(六)
マジでバツが悪い。するとここぞとばかりに声を上げたのはやはり唐沢武だった。
「Yo――、Yo――、どうした高坂政宗……」
「ごめん、悪かった。オレ、帰るわ」
「てか、理由を話してみろよ政宗」
フォローのつもりだろうが豊春、今のオレはお前と話す気になれないんだ。でも他のみんなの目もあるし苦しい言い訳をするしかなかった。
「スマホ……スマホの調子がまた悪くってさ。それでつい、ほんとごめん」
そう言いながらオレはカバンから財布を取り出した。とりあえず参加費だけでも払ってとっとと帰ってしまおう。今日の会費は三〇〇〇円だったが財布に入っているのは五千円札一枚だけ、だけどしょうがない、とにかくオレはこの空気から逃げ出したかったんだ。
「これ会費。釣りはいらない、迷惑料ってことで」
「おい、待てよ、政宗」
呼び止める豊春の声を背中に聞きながらオレはルームを後にした。店を出るとオレは足早に商店街を突き進む。しかし行くあてなんかなかった、とにかく歩くしかなかったんだ。
「高坂く――ん、待って、待ってったら」
その声は鶴瀬さん、どうやらオレを追いかけてきたみたいだ。でも無駄だぜ、オレはあの場に戻る気なんてないんだから。
「とにかくさ、落ち着こうよ」
足を止めたオレに追いついた鶴瀬さんは肩で息をしながら財布から千円札を二枚取り出してオレに寄こして来た。

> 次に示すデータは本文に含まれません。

(* ===== verification/_CoqProject ===== *)
-Q . S2P
Prelude.v
IntMath.v
RingBuf.v
Atomic.v
TsQueue.v
TsQueueSpec.v
Locks.v
WaitQueue.v
CondVar.v
LockedChannel.v
RefCount.v
Links.v
TimerWheel.v
TimerRace.v
TimerRaceSpec.v
TimerRaceInv.v
TaskRing.v
Processor.v
ProcInv.v
ProcSpec.v
ProcSleep.v
Scheduler.v
SchedSpec.v
SchedLife.v
SchedLifeSpec.v
LocalStorage.v
LocalStorageSpec.v
SmallHeap.v
HeapBlocks.v
HeapNodes.v
HeapRun.v
SmallHeapSpec.v
Signal.v
SignalWait.v
SignalSpec.v
SignalWaitSpec.v
SignalRace.v
HardQueue.v
HardQueueSpec.v
StreamPool.v
StreamPoolSpec.v
SharedPool.v
SharedPoolSpec.v
SharedOwner.v
SharedOwnerSpec.v
AsyncEvents.v
AsyncEventsSpec.v
OsEvent.v
OsEventSpec.v
KernelLocks.v
KernelLocksSpec.v
ConnectionPool.v
ConnectionPoolSpec.v
Anys.v
AnysSpec.v
CasChannel.v
CasChannelSpec.v
CoroutinePool.v
CoroutinePoolSpec.v
QueueIndex.v
Packed.v
Options.v
OptionsSpec.v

「高坂くんって独り暮らしだったよね。二〇〇〇円は大金でしょ。だって食費にしたら何食分?」
確かに、勢いで有り金全部を置いていったんだ、冷静になって考えてみるとマジでやらかしちゃったよな。
「とにかく、はい、これお釣り」
「あ、ありがとう。マジで助かる」
しかしこれもこれでバツが悪い、どうしたらいいんだよ、オレ。すると頭の中でワコの声が響く。
「とりあえず歩こうぜ。往来の真ん中だしさ、近くに座れるとこ、公園とかあればいいんだけどよ」
「そういえばあるわね、公園。高坂くん、ちょっと話そうよ」
まさにシンクロ。もしかして鶴瀬さんってワコの声が聞こえたりするのか、まさか霊能力とか……?
そんなことを考えながらオレたちは商店街から少し離れた児童公園にやって来た。学校から帰って日暮れまでのひととき、遊具の前では子供たちが順番待ちをしている。オレと鶴瀬さん少し離れた水飲み場に近いベンチに並んで座った。
「実は私、見えちゃう人なんだ」
座るやいなや鶴瀬さんはオレに人懐っこい目を向けてそう言った。